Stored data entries
○ ○ ○ ○
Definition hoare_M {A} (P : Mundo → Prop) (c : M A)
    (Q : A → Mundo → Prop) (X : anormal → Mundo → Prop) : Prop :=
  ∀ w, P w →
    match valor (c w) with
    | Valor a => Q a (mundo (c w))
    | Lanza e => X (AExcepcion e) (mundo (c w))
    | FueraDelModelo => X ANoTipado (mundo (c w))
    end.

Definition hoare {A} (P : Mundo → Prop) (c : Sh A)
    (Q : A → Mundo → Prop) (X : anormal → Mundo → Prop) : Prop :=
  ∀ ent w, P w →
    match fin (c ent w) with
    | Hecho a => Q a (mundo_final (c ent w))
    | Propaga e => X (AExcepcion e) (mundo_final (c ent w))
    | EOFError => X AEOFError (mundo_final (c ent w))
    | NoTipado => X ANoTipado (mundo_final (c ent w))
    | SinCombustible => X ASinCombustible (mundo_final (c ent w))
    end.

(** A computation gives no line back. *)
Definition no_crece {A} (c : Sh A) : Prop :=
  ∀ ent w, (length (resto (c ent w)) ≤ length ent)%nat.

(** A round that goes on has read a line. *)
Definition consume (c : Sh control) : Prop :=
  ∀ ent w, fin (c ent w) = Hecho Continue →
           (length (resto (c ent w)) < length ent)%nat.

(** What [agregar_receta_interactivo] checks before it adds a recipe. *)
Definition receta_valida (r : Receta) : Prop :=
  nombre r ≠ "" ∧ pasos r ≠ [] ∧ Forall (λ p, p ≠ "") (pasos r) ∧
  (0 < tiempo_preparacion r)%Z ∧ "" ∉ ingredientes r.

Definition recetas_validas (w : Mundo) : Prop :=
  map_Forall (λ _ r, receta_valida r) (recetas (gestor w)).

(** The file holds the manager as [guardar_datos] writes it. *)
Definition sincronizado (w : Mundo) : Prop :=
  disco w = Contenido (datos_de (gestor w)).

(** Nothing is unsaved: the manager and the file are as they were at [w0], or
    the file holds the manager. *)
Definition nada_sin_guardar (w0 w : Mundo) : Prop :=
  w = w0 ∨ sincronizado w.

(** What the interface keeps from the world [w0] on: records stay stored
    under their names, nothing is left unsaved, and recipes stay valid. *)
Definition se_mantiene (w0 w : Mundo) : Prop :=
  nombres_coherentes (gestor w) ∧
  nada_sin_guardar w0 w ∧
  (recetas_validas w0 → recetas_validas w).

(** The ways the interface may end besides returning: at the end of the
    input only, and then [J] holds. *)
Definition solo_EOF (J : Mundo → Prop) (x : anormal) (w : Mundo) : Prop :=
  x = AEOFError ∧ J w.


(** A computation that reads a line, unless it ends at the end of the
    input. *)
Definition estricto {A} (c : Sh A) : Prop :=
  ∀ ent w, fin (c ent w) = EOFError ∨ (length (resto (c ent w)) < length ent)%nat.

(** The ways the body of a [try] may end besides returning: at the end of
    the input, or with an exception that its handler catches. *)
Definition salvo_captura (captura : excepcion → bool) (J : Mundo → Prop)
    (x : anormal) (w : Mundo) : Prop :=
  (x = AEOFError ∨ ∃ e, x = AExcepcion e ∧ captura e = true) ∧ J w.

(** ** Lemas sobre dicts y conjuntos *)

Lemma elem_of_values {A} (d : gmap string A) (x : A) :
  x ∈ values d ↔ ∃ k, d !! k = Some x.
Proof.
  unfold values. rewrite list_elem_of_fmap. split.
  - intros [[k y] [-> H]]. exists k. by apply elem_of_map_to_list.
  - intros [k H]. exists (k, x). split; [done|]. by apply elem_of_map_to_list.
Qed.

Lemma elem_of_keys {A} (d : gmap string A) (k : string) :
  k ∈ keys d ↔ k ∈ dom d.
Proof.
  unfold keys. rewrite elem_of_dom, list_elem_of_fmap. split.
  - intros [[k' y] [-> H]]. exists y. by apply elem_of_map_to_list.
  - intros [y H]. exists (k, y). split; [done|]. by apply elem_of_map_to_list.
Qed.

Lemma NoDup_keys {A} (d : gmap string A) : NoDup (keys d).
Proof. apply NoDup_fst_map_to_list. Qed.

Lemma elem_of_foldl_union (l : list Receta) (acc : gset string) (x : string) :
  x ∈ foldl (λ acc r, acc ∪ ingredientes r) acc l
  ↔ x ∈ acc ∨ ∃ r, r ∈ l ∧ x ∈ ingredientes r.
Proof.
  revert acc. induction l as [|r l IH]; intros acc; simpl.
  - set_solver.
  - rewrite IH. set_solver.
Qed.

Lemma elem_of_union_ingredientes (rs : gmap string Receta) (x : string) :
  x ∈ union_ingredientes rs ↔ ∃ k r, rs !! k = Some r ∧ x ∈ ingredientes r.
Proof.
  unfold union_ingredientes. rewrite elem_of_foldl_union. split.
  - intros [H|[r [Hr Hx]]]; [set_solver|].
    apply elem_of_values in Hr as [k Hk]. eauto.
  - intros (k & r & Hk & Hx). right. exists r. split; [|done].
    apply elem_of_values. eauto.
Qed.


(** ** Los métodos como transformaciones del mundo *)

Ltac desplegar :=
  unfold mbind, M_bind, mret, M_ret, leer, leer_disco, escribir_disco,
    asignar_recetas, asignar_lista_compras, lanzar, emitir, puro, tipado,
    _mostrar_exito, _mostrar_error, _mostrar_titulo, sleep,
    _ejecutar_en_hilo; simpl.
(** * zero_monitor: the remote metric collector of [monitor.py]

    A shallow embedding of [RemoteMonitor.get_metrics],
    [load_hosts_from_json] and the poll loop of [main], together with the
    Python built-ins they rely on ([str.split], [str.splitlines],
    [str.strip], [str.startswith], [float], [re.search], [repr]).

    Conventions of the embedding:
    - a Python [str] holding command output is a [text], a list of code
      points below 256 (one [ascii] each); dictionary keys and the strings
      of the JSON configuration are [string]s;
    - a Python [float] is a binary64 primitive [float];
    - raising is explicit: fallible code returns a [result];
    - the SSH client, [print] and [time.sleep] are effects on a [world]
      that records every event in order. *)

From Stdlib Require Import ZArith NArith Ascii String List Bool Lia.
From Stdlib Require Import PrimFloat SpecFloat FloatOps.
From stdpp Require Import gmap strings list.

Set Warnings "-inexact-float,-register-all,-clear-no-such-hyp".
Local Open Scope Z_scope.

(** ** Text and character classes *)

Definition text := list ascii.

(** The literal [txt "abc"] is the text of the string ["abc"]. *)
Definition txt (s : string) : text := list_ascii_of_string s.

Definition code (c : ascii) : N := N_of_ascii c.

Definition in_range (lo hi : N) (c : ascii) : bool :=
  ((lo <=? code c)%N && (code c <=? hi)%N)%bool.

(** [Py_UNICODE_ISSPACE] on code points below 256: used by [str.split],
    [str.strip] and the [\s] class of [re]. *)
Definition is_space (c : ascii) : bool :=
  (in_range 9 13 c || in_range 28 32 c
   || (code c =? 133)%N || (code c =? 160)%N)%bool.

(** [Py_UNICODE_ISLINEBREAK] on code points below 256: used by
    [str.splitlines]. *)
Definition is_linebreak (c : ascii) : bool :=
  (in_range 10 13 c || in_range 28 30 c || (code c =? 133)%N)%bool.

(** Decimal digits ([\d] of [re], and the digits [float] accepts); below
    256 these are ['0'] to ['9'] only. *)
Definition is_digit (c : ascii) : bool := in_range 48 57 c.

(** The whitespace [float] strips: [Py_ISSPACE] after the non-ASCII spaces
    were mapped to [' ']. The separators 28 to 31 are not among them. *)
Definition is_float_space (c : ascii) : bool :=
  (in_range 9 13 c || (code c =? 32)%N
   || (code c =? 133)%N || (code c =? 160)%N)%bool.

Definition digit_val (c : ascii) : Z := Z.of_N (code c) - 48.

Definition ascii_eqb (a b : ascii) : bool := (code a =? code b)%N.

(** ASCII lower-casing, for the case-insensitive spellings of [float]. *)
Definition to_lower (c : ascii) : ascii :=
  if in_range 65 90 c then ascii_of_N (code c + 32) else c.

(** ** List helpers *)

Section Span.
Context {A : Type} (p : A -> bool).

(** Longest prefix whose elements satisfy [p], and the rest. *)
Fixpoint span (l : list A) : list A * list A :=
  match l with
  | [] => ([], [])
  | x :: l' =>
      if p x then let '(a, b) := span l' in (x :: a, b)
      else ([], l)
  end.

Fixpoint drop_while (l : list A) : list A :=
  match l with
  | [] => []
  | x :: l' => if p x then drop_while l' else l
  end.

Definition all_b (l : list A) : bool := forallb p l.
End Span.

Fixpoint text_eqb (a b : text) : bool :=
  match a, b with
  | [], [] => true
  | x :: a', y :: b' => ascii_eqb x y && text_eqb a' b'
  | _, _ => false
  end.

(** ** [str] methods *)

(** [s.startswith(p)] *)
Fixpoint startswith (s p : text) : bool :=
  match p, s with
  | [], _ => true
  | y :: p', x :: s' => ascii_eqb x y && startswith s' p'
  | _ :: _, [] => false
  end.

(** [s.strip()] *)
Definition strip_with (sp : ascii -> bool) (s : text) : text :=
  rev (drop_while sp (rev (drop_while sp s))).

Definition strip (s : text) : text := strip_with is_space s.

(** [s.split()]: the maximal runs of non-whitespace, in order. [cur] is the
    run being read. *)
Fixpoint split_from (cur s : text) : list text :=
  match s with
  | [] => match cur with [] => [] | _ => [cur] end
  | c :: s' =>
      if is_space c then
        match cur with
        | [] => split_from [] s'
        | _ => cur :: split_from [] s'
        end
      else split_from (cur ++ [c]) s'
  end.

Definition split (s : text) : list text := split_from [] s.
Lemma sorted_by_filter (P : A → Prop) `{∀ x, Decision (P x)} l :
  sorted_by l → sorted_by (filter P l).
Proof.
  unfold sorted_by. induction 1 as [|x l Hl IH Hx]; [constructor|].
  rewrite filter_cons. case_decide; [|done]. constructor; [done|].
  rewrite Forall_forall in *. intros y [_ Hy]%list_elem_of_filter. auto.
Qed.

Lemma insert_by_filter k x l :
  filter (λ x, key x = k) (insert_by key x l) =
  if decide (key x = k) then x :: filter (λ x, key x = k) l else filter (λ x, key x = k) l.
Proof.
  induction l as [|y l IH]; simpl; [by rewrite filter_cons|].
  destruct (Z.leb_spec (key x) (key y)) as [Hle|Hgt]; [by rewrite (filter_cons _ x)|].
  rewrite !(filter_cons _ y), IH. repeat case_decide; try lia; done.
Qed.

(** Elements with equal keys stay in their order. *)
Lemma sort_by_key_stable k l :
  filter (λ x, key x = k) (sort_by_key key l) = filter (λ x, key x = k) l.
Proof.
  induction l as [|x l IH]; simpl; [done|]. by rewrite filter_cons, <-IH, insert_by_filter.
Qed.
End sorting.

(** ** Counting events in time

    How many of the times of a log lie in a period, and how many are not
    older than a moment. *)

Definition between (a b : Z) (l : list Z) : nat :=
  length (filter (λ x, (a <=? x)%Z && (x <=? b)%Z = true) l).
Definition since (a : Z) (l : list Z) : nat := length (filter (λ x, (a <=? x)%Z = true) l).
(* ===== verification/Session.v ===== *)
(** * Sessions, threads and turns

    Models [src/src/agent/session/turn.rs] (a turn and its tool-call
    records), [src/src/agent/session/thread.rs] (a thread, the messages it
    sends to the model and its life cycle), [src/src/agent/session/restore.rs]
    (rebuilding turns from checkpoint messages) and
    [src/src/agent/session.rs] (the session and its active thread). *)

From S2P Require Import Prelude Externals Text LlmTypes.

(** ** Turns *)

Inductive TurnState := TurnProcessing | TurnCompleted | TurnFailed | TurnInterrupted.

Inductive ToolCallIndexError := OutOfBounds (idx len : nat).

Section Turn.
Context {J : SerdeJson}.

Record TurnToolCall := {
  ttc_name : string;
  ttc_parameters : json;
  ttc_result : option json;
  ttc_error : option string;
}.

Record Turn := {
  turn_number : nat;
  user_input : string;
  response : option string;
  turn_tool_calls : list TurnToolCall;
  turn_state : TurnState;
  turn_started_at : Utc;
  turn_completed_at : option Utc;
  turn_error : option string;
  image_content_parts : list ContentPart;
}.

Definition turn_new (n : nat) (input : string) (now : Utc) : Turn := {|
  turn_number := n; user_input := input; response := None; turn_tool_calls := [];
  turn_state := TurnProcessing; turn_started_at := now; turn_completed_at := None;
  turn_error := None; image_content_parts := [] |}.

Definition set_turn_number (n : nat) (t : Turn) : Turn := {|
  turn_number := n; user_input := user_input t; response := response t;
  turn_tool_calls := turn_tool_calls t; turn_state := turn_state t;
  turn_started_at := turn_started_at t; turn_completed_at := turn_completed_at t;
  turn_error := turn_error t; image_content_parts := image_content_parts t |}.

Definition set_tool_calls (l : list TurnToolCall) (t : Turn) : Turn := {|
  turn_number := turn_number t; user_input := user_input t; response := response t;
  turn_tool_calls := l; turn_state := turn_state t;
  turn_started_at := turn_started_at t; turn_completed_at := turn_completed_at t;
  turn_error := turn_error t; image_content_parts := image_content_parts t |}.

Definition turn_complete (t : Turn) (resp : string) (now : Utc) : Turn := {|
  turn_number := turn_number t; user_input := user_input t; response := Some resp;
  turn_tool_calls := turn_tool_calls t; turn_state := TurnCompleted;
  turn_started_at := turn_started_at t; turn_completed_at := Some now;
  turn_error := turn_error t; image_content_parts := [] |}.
○ ○ ○ ○
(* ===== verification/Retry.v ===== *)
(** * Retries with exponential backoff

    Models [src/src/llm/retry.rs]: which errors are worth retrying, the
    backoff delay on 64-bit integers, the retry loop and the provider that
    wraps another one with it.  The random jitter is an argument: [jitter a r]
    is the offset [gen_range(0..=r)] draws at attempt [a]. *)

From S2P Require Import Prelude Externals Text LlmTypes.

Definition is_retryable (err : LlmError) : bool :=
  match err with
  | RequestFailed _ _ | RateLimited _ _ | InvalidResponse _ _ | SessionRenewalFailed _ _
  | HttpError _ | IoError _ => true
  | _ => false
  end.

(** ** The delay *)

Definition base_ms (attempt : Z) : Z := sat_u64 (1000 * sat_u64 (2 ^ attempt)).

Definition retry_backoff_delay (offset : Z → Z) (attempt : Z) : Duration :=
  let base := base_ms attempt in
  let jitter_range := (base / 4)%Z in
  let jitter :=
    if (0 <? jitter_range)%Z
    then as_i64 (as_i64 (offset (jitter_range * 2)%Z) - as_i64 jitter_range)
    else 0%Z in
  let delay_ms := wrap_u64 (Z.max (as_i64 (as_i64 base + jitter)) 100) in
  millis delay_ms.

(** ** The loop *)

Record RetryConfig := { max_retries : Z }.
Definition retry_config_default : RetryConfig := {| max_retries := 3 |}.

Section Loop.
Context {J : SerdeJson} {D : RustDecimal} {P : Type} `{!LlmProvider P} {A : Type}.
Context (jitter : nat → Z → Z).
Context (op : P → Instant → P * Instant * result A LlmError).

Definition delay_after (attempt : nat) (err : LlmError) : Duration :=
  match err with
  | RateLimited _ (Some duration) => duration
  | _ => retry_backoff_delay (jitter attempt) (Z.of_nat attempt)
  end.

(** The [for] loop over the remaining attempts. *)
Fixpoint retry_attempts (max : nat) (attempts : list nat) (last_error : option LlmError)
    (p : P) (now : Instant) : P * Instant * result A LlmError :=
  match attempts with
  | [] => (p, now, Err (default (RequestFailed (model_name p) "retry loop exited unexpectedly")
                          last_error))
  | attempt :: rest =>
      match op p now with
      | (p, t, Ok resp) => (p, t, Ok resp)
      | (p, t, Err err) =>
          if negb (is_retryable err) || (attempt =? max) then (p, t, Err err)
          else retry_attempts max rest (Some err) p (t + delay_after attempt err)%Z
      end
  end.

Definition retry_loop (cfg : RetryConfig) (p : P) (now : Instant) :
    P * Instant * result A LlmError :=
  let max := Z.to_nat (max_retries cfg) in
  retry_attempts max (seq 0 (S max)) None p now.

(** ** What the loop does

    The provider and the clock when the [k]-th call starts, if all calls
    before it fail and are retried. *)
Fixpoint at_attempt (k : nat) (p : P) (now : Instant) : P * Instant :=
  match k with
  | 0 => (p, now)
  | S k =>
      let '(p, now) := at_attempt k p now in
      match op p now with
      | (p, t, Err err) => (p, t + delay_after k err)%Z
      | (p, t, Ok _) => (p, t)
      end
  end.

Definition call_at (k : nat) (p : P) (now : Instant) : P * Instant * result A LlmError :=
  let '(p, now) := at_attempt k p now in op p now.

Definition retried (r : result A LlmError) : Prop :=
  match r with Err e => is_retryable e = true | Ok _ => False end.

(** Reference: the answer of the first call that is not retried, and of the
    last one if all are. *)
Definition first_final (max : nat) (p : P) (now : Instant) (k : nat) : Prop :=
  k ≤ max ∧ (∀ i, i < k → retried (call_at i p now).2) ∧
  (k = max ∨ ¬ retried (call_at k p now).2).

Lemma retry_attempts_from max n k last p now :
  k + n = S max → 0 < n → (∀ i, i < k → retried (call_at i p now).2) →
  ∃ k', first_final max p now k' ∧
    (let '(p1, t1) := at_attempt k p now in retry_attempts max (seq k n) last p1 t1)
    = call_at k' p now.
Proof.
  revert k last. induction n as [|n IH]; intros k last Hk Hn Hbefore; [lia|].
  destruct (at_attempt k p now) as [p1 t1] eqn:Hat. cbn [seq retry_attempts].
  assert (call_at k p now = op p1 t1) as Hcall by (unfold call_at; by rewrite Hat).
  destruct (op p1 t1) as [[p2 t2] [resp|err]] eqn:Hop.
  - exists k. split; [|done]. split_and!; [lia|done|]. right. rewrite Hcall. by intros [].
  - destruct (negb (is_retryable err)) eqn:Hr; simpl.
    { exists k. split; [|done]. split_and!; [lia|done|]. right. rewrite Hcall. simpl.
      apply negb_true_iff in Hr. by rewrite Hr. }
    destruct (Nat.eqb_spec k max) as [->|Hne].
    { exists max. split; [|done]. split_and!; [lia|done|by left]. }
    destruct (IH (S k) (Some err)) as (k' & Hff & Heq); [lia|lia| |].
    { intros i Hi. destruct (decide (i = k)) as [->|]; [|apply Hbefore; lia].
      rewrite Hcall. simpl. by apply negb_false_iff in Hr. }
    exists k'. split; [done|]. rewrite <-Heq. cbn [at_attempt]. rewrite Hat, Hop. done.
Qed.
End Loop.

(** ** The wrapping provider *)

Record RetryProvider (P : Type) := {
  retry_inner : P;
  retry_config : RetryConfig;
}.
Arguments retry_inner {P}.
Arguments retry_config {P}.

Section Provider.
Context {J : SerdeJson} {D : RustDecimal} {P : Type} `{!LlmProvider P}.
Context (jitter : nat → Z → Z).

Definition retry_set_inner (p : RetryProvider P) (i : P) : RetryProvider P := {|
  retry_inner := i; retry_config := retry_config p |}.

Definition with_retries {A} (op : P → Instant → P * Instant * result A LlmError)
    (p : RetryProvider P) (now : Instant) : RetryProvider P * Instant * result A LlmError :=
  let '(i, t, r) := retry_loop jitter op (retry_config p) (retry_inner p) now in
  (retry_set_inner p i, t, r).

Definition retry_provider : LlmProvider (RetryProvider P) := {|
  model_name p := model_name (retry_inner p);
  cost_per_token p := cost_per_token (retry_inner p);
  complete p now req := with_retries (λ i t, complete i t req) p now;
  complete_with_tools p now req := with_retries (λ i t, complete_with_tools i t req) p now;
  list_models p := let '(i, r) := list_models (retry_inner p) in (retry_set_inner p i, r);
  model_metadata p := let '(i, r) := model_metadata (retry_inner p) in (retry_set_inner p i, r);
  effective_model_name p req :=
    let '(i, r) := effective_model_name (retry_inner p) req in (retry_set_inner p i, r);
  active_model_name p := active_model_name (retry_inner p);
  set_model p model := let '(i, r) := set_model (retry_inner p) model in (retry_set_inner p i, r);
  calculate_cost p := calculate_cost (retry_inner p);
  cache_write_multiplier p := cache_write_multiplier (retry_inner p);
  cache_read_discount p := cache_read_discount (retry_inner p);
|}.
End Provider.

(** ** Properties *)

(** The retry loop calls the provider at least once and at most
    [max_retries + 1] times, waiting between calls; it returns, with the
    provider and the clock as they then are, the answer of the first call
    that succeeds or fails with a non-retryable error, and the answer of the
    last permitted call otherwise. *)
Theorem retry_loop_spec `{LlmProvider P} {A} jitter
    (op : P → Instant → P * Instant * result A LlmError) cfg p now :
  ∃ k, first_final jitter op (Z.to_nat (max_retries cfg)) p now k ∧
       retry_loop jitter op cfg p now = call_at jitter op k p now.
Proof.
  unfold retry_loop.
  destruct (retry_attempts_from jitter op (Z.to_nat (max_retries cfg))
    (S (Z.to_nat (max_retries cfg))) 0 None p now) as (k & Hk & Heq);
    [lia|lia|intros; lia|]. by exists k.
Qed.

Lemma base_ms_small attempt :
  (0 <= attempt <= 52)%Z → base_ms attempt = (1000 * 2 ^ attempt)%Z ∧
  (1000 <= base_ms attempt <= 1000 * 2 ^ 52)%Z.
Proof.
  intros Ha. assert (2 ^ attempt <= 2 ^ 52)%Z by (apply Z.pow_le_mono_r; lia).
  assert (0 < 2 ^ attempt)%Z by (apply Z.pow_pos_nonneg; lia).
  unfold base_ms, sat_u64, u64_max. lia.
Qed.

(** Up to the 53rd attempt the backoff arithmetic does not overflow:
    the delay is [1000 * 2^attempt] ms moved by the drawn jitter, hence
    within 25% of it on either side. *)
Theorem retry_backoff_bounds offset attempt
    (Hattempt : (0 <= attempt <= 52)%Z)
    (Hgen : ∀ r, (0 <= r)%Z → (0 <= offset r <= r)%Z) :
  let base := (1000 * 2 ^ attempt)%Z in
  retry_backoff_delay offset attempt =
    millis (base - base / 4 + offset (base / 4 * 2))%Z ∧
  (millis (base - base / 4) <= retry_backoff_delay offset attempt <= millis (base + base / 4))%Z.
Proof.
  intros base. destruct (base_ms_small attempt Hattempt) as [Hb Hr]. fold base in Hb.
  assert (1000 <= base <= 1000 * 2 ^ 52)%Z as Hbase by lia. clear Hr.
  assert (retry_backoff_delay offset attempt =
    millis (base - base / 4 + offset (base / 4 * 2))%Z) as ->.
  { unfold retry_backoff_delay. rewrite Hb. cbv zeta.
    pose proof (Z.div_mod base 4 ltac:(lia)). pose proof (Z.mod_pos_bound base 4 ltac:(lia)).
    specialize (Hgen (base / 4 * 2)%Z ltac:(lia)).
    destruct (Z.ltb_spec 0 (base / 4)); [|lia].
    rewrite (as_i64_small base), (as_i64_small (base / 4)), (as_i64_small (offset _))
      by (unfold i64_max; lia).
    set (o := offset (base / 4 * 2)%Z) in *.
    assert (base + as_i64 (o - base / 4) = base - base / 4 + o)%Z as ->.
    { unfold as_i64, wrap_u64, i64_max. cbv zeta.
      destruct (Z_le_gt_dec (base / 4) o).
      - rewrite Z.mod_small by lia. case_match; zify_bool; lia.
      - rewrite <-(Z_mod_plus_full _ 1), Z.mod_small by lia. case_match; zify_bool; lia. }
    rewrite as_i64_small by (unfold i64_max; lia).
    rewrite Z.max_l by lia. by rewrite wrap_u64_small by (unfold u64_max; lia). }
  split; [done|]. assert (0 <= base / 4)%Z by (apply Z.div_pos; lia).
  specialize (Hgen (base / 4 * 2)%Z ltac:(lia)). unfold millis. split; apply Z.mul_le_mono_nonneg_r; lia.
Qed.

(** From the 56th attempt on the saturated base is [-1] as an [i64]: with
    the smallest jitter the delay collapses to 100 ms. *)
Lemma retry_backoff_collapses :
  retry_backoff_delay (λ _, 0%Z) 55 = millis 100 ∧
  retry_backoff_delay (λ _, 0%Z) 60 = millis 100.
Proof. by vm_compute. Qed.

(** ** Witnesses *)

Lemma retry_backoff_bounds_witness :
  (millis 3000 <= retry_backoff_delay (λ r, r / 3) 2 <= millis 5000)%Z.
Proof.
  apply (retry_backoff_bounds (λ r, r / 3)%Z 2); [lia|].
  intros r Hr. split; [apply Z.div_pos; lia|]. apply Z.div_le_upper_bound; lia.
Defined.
○ ○ ○ ○
TASK GOAL
With the string "Hbefore" as the key, filter the data above and show the lines that match.

SOLUTION
  revert k last. induction n as [|n IH]; intros k last Hk Hn Hbefore; [lia|].
    { intros i Hi. destruct (decide (i = k)) as [->|]; [|apply Hbefore; lia].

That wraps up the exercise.